### Exercise inputs
-=-=-
(** X18. [handleSubmit] navigates only after a sign-up that worked: if it
    navigates, then to [/chat], the form had passed the checks, [signup] had
    returned true, the visitor is signed in, the form shows no error and is
    not loading, and the route of [/chat] shows the chat without a
    redirect. *)
Theorem submit_navigates_signed_in uuid st a path :
  navigated (handleSubmit uuid st a) = Some path ->
  path = "/chat"%string
  /\ passes_checks st
  /\ signup uuid (name st) (email st) (password st) a
     = (Normal true, auth (handleSubmit uuid st a))
  /\ settled (handleSubmit uuid st a) = Normal tt
  /\ error (form (handleSubmit uuid st a)) = ""%string
  /\ loading (form (handleSubmit uuid st a)) = false
  /\ isAuthenticated (auth (handleSubmit uuid st a)) = true
  /\ App.follow 0 (isAuthenticated (auth (handleSubmit uuid st a)))
       (App.route_at App.routes path) = Some App.Chat.
Proof.
  intros Hnav.
  assert (Hdec : passes_checks st \/ ~ passes_checks st).
  { rewrite passes_checks_tests.
    destruct (falsy_string (name st) || falsy_string (email st)
              || falsy_string (password st) || falsy_string (confirmPassword st));
      [right; intros [? _]; discriminate|].
    destruct (Utf16.length (password st) <? 6)%nat;
      [right; intros (_ & ? & _); discriminate|].
    destruct (negb (password st =? confirmPassword st)%string);
      [right; intros (_ & _ & ? & _); discriminate|].
    destruct (negb (RegExp.test emailRegex (email st)));
      [right; intros (_ & _ & _ & ?); discriminate|].
    left. auto. }
  destruct Hdec as [Hok|Hbad].
  2:{ destruct (handleSubmit_failed uuid st a Hbad) as (m & _ & E).
      rewrite E in Hnav. discriminate Hnav. }
  pose proof (signup_true_signed_in uuid (name st) (email st) (password st) a) as Hin.
  rewrite (handleSubmit_passed uuid st a Hok) in Hnav |- *.
  destruct (signup uuid (name st) (email st) (password st) a) as [[[]|e] a'];
    try discriminate Hnav.
  cbn [navigated] in Hnav. injection Hnav as <-.
  cbn [fst snd] in Hin. specialize (Hin eq_refl).
  cbn [auth settled form error loading setError setLoading].
  rewrite Hin. split; [reflexivity|]. split; [exact Hok|]. repeat split.
Qed.

Lemma submit_navigates_signed_in_witness :
  passes_checks cy_form
  /\ isAuthenticated (auth (handleSubmit "u-3" cy_form Samples.two_users)) = true.
Proof.
  assert (H : navigated (handleSubmit "u-3" cy_form Samples.two_users)
              = Some "/chat"%string) by (vm_compute; reflexivity).
  destruct (submit_navigates_signed_in "u-3" cy_form Samples.two_users _ H)
    as (_ & Hok & _ & _ & _ & _ & Hin & _).
  split; [exact Hok|exact Hin].
Defined.

(** X19. If [signup] throws, [handleSubmit] never gets to
    [setLoading(false)]: its promise rejects with what was thrown and the
    form stays loading, with no message and no navigation. A [users] item
    that is not JSON does this to every form that passes the checks, and
    leaves the auth state as it was. *)
Theorem submit_stays_loading_on_throw uuid st a :
  passes_checks st ->
  (forall e,
      (signup uuid (name st) (email st) (password st) a).1 = Throw e ->
      settled (handleSubmit uuid st a) = Throw e
      /\ loading (form (handleSubmit uuid st a)) = true
      /\ error (form (handleSubmit uuid st a)) = ""%string
      /\ navigated (handleSubmit uuid st a) = None) /\
  (forall raw,
      localStorage a !! "users" = Some raw -> raw <> ""%string ->
      JSON.parse raw = None ->
      (exists m, settled (handleSubmit uuid st a) = Throw (SyntaxError m))
      /\ loading (form (handleSubmit uuid st a)) = true
      /\ auth (handleSubmit uuid st a) = a).
Proof.
  intros Hok. rewrite (handleSubmit_passed uuid st a Hok). split.
  - intros e He.
    destruct (signup uuid (name st) (email st) (password st) a) as [[[]|e'] a'];
      try discriminate He.
    cbn in He. injection He as ->. repeat split.
  - intros raw Hraw Hne Hparse.
    rewrite (AuthContext_facts.signup_corrupt a raw _ _ _ _ Hraw Hne Hparse).
    cbn. split; [eexists; reflexivity|]. split; reflexivity.
Qed.

Lemma submit_stays_loading_on_throw_witness :
  passes_checks cy_form
  /\ (exists m, settled (handleSubmit "u-3" cy_form Samples.corrupt) = Throw (SyntaxError m))
  /\ loading (form (handleSubmit "u-3" cy_form Samples.corrupt)) = true.
Proof.
  assert (Hok : passes_checks cy_form).
  { unfold passes_checks. repeat split; try discriminate; vm_compute; try reflexivity.
    lia. }
  assert (H1 : localStorage Samples.corrupt !! "users" = Some "{oops"%string)
    by (vm_compute; reflexivity).
  assert (H2 : "{oops"%string <> ""%string) by discriminate.
  assert (H3 : JSON.parse "{oops" = None) by (vm_compute; reflexivity).
  destruct (proj2 (submit_stays_loading_on_throw "u-3" cy_form Samples.corrupt Hok)
              "{oops"%string H1 H2 H3) as (Hm & Hl & _).
  split; [exact Hok|]. split; [exact Hm|exact Hl].
Defined.



End signup_claims.
(** C1 (amended). When a first [create_or_update] succeeds, the same
    call made again straight after returns [created = false] and the
    same instance; the first call returns [created = true] exactly when
    the matcher finds no existing instance. *)
Theorem reconcile_twice i data s a created s1 :
  create_or_update self i data s = (Ret (a, created), s1) ->
  (created = true <-> (_get_existing self i data s).1 = Ret None)
  /\ exists s2, create_or_update self i data s1 = (Ret (a, false), s2).
Proof.
  unfold create_or_update at 1.
  destruct (_get_existing self i data s) as [[[b|]|e] s'] eqn:E; simpl.
  - intros [= <- <- <-]. split; [split; discriminate|].
    destruct (models self !! class_name i) as [mc|] eqn:Hmc.
    2:{ unfold _get_existing in E. rewrite Hmc in E. discriminate. }
    destruct (get_existing_some self i data s b s' mc Hmc E) as [-> (o & Ho & Hc)].
    eexists. apply create_or_update_matched.
    eapply get_existing_registered; [done| |].
    + apply update_instance_lookup. by rewrite touch_instances_heap.
    + done.
  - destruct (models self !! class_name i) as [mc|] eqn:Hmc; [|discriminate].
    unfold construct. destruct (forallb _ data) eqn:Hk; [|discriminate].
    intros [= <- <- <-]. split; [done|].
    eexists. apply create_or_update_matched.
    eapply get_existing_registered; [done| |]; simpl.
    + apply lookup_insert_eq.
    + done.
  - discriminate.
Qed.

(** C3. For an identifier whose class name is not among the models,
    [create_or_update], the matcher and the coercion raise [KeyError]
    at once and leave the state as it was: nothing is constructed,
    added to the session or entered in the instance cache. *)
Theorem unknown_type_raises i data s d w :
  models self !! class_name i = None ->
  create_or_update self i data s = (Raise KeyError, s)
  /\ _get_existing self i data s = (Raise KeyError, s)
  /\ maybe_convert_values self i d w = (Raise KeyError, w).
Proof.
  intros Hmc. unfold create_or_update, _get_existing, maybe_convert_values.
  by rewrite Hmc.
Qed.

End Reconcile.

Lemma reconcile_twice_witness :
  create_or_update Fixture.fac Fixture.alice
    [("email", VStr "a@x.com"); ("name", VStr "old")] Fixture.empty_session
  = (Ret (1%positive, true),
     register Fixture.alice 1%positive
       {| model_instances := {[ "User" := ∅ ]};
          session := ∅;
          heap := {[ 1%positive :=
                       {| o_class := Fixture.User;
                          o_attrs := {[ "email" := VStr "a@x.com";
                                        "name" := VStr "old" ]};
                          o_row := None |} ]} |})
  /\ ((true = true <->
       (_get_existing Fixture.fac Fixture.alice
          [("email", VStr "a@x.com"); ("name", VStr "old")]
          Fixture.empty_session).1 = Ret None)
      /\ exists s2,
          create_or_update Fixture.fac Fixture.alice
            [("email", VStr "a@x.com"); ("name", VStr "old")]
            (register Fixture.alice 1%positive
               {| model_instances := {[ "User" := ∅ ]};
                  session := ∅;
                  heap := {[ 1%positive :=
                               {| o_class := Fixture.User;
                                  o_attrs := {[ "email" := VStr "a@x.com";
                                                "name" := VStr "old" ]};
                                  o_row := None |} ]} |})
          = (Ret (1%positive, false), s2)).
Proof.
  assert (H : create_or_update Fixture.fac Fixture.alice
    [("email", VStr "a@x.com"); ("name", VStr "old")] Fixture.empty_session
  = (Ret (1%positive, true),
     register Fixture.alice 1%positive
       {| model_instances := {[ "User" := ∅ ]};
          session := ∅;
          heap := {[ 1%positive :=
                       {| o_class := Fixture.User;
                          o_attrs := {[ "email" := VStr "a@x.com";
                                        "name" := VStr "old" ]};
                          o_row := None |} ]} |})) by (vm_compute; reflexivity).
  split; [exact H|].
  exact (reconcile_twice Fixture.fac _ _ _ _ _ _ H).
Defined.

Lemma unknown_type_raises_witness :
  models Fixture.fac !! class_name Fixture.ghost = None
  /\ create_or_update Fixture.fac Fixture.ghost [] Fixture.empty_session
     = (Raise KeyError, Fixture.empty_session).
Proof.
  split; [vm_compute; reflexivity|].
  apply (unknown_type_raises Fixture.fac Fixture.ghost [] Fixture.empty_session
           1%positive {| w_engine := Fixture.empty_session; w_dicts := ∅ |}).
  vm_compute; reflexivity.
Defined.

(** The claim that a first call always creates fails on a database that
    an earlier run has filled: the record of that run is matched on its
    unique column and the first call of the new session updates. *)
Lemma first_call_updates_existing_row :
  is_Some (models Fixture.fac !! class_name Fixture.alice)
  /\ (create_or_update Fixture.fac Fixture.alice
        [("email", VStr "a@x.com"); ("name", VStr "old")]
        Fixture.second_run).1
     = Ret (1%positive, false).
Proof. split; [by eexists|]. vm_compute. reflexivity. Qed.

(** *** Assignment of the attributes *)






(** *** References without identity *)






(** *** The filter of the query *)

Lemma dict_set_here d k v : (k, v) ∈ dict_set d k v.
Proof.
  induction d as [|[k' v'] d IH]; simpl; [apply list_elem_of_here|].
  destruct (decide (k' = k)) as [->|Hne];
    [apply list_elem_of_here|by apply list_elem_of_further].
Qed.

Lemma dict_set_elem_of d k0 v0 k v :
  (k, v) ∈ dict_set d k0 v0 -> (k, v) = (k0, v0) \/ (k, v) ∈ d.
Proof.
  induction d as [|[k' v'] d IH]; simpl.
  - intros H. apply list_elem_of_singleton in H. by left.
  - destruct (decide (k' = k0)) as [->|Hne]; intros H;
      apply elem_of_cons in H as [H|H].
    + by left.
    + right. by apply list_elem_of_further.
    + right. rewrite H. apply list_elem_of_here.
    + destruct (IH H) as [?|?]; [by left|right; by apply list_elem_of_further].
Qed.

Lemma dict_set_other d k0 v0 k v :
  (k, v) ∈ d -> k <> k0 -> (k, v) ∈ dict_set d k0 v0.
Proof.
  intros Hin Hne. induction d as [|[k' v'] d IH]; simpl; [by apply elem_of_nil in Hin|].
  apply elem_of_cons in Hin as [[= <- <-]|Hin].
  - rewrite decide_False by done. apply list_elem_of_here.
  - destruct (decide (k' = k0)); apply list_elem_of_further; [done|by apply IH].
Qed.

Lemma key_filter_foldl cols data acc k v :
  (forall k' v', (k', v') ∈ acc -> dict_get data k' = Some v') ->
  (k, v) ∈ foldl (key_filter_step data) acc cols
  <-> (k, v) ∈ acc \/ (is_key_column cols k /\ dict_get data k = Some v).
Proof.
  revert acc. induction cols as [|col cols IH]; intros acc Hacc; simpl.
  - split; [by left|]. intros [?|[(c & Hc & _) _]]; [done|by apply elem_of_nil in Hc].
  - assert (Hacc' : forall k' v', (k', v') ∈ key_filter_step data acc col ->
                                  dict_get data k' = Some v').
    { intros k' v'. unfold key_filter_step.
      destruct (dict_get data (col_name col)) as [w|] eqn:Hw; [|apply Hacc].
      destruct (primary_key col || unique col); [|apply Hacc].
      intros H. apply dict_set_elem_of in H as [[= -> ->]|H]; [done|by apply Hacc]. }
    rewrite (IH _ Hacc'). split.
    + intros [H|[(c & Hc & Hn & Hf) Hd]].
      * unfold key_filter_step in H.
        destruct (dict_get data (col_name col)) as [w|] eqn:Hw; [|by left].
        destruct (primary_key col || unique col) eqn:Hf; [|by left].
        apply dict_set_elem_of in H as [[= -> ->]|H]; [|by left].
        right. split; [|done]. exists col. split; [apply list_elem_of_here|done].
      * right. split; [|done]. exists c. split; [by apply list_elem_of_further|done].
    + intros [H|[(c & Hc & Hn & Hf) Hd]].
      * left. unfold key_filter_step.
        destruct (dict_get data (col_name col)) as [w|] eqn:Hw; [|done].
        destruct (primary_key col || unique col); [|done].
        destruct (decide (k = col_name col)) as [->|Hne]; [|by apply dict_set_other].
        rewrite (Hacc _ _ H) in Hw. injection Hw as ->. apply dict_set_here.
      * apply elem_of_cons in Hc as [->|Hc].
        -- left. unfold key_filter_step. rewrite Hn, Hd, Hf. apply dict_set_here.
        -- right. split; [|done]. by exists c.
Qed.

(** The key filter binds exactly the primary-key and unique columns that
    [data] gives a value for, each to that value. *)
Lemma key_filter_elem_of cols data k v :
  (k, v) ∈ key_filter cols data
  <-> is_key_column cols k /\ dict_get data k = Some v.
Proof.
  unfold key_filter. rewrite key_filter_foldl.
  - split; [intros [H|H]; [by apply elem_of_nil in H|done]|by right].
  - intros k' v' H. by apply elem_of_nil in H.
Qed.



Section Matcher.

Variable self : factory.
-=-=-
### What is expected
When the line with "(** *** The filter of the query *)" is reached in the data above, begin copying, and stop after the line with "key_filter_step in H."; copy each line exactly, both ends included.

### Answer box
(** *** The filter of the query *)

Lemma dict_set_here d k v : (k, v) ∈ dict_set d k v.
Proof.
  induction d as [|[k' v'] d IH]; simpl; [apply list_elem_of_here|].
  destruct (decide (k' = k)) as [->|Hne];
    [apply list_elem_of_here|by apply list_elem_of_further].
Qed.

Lemma dict_set_elem_of d k0 v0 k v :
  (k, v) ∈ dict_set d k0 v0 -> (k, v) = (k0, v0) \/ (k, v) ∈ d.
Proof.
  induction d as [|[k' v'] d IH]; simpl.
  - intros H. apply list_elem_of_singleton in H. by left.
  - destruct (decide (k' = k0)) as [->|Hne]; intros H;
      apply elem_of_cons in H as [H|H].
    + by left.
    + right. by apply list_elem_of_further.
    + right. rewrite H. apply list_elem_of_here.
    + destruct (IH H) as [?|?]; [by left|right; by apply list_elem_of_further].
Qed.

Lemma dict_set_other d k0 v0 k v :
  (k, v) ∈ d -> k <> k0 -> (k, v) ∈ dict_set d k0 v0.
Proof.
  intros Hin Hne. induction d as [|[k' v'] d IH]; simpl; [by apply elem_of_nil in Hin|].
  apply elem_of_cons in Hin as [[= <- <-]|Hin].
  - rewrite decide_False by done. apply list_elem_of_here.
  - destruct (decide (k' = k0)); apply list_elem_of_further; [done|by apply IH].
Qed.

Lemma key_filter_foldl cols data acc k v :
  (forall k' v', (k', v') ∈ acc -> dict_get data k' = Some v') ->
  (k, v) ∈ foldl (key_filter_step data) acc cols
  <-> (k, v) ∈ acc \/ (is_key_column cols k /\ dict_get data k = Some v).
Proof.
  revert acc. induction cols as [|col cols IH]; intros acc Hacc; simpl.
  - split; [by left|]. intros [?|[(c & Hc & _) _]]; [done|by apply elem_of_nil in Hc].
  - assert (Hacc' : forall k' v', (k', v') ∈ key_filter_step data acc col ->
                                  dict_get data k' = Some v').
    { intros k' v'. unfold key_filter_step.
      destruct (dict_get data (col_name col)) as [w|] eqn:Hw; [|apply Hacc].
      destruct (primary_key col || unique col); [|apply Hacc].
      intros H. apply dict_set_elem_of in H as [[= -> ->]|H]; [done|by apply Hacc]. }
    rewrite (IH _ Hacc'). split.
    + intros [H|[(c & Hc & Hn & Hf) Hd]].
      * unfold key_filter_step in H.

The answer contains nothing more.